We see Joanna dropping off the parking attendant who discovered Elliot in Tyrell’s car after the hack. Apparently, she’s buying his silence, but her funds are running low due to E Corp’s reluctance to give her Tyrell’s severance package. Joanna visits the home of Scott Knowles to ask about the severance package. Scott is still suspicious that Tyrell was involved in his wife’s death, and he refuses to let Joanna have any of the money.

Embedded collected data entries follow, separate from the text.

Lemma round_dec_ok m e : float_ok (Lexer.round_dec m e).
Proof.
  unfold Lexer.round_dec. destruct m as [|p|p]; [done| |done]. destruct (Z.leb_spec 0 e) as [|He]; [apply of_i64_ok|].
  assert (1 < 10 ^ (- e)) by (apply Z.pow_gt_1; lia). pose proof (div_core_at (Zpos p) (10 ^ (- e)) ltac:(lia) ltac:(lia)) as H1.
  destruct (SFdiv_core_binary prec emax (Zpos p) 0 (10 ^ (- e)) 0) as [[q ex] loc]. destruct H1 as (Hl & Hq & Hx & _).
  eapply round_aux_ok; [|exact Hl|done|done]. lia.
Qed.
Lemma parse_f64_ok s f : parse_f64 s = Ok f -> float_ok f.
Proof. unfold parse_f64. intros H. repeat case_match; simplify_eq; apply round_dec_ok. Qed.

(** ** Rendering returns *)
Lemma abs_ok x : float_ok x -> float_ok (SFabs x).
Proof. by destruct x. Qed.
Lemma repr_total x : float_ok x -> is_Some (repr_float x).
Proof.
  intros Hok. destruct (is_finite x) eqn:F; [destruct (repr_names x Hok F) as (t & -> & _); eauto|]. unfold repr_float. rewrite F. by eexists.
Qed.
Lemma general_total mag p mk alt dot : float_ok mag -> is_Some (render_general mag p mk alt dot).
Proof.
  intros Hok. unfold render_general. destruct (is_finite mag) eqn:F; [|by eexists]. cbn [negb].
  assert (Hs : exists M k, fmt_sci (Z.max p 1 - 1) mag = M ++ ch "e" :: show_int k /\ contains (ch "e") M = false /\ parse_i32 (show_int k) = Some k).
  { destruct mag as [s|s| |s m e]; try done.
    - destruct (zeros_spec (Z.max p 1 - 1 + 1)) as (Z1 & _ & Z3).
      destruct (layout_exp_form (zeros (Z.max p 1 - 1 + 1)) 0 Z1) as (M & E & _ & HM & _); [intros C; rewrite C in Z3; simpl in Z3; lia|].
      exists (float_sign s ++ M), 0. unfold fmt_sci. rewrite E, app_assoc. split; [done|]. split; [|done]. rewrite contains_app, HM. by destruct s.
    - destruct (sci_form s m e Hok (Z.max p 1 - 1) ltac:(lia)) as (M & ds & k & n & E & HM & _ & Hk). eauto. }
  destruct Hs as (M & k & -> & HM & Hk). rewrite split_once_at, Hk by done. by eexists.
Qed.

At E Corp, Angela watches as the two men who were complicit in the cover-up that killed her dad are arrested. She gave them up using the evidence Price gave her in the last episode. Later, she returns to Antara and explains that she thinks Price is trying to buy her off because she is capable of damaging E Corp in some larger way. Later, she confronts Price with her findings, but he denies that she has any leverage.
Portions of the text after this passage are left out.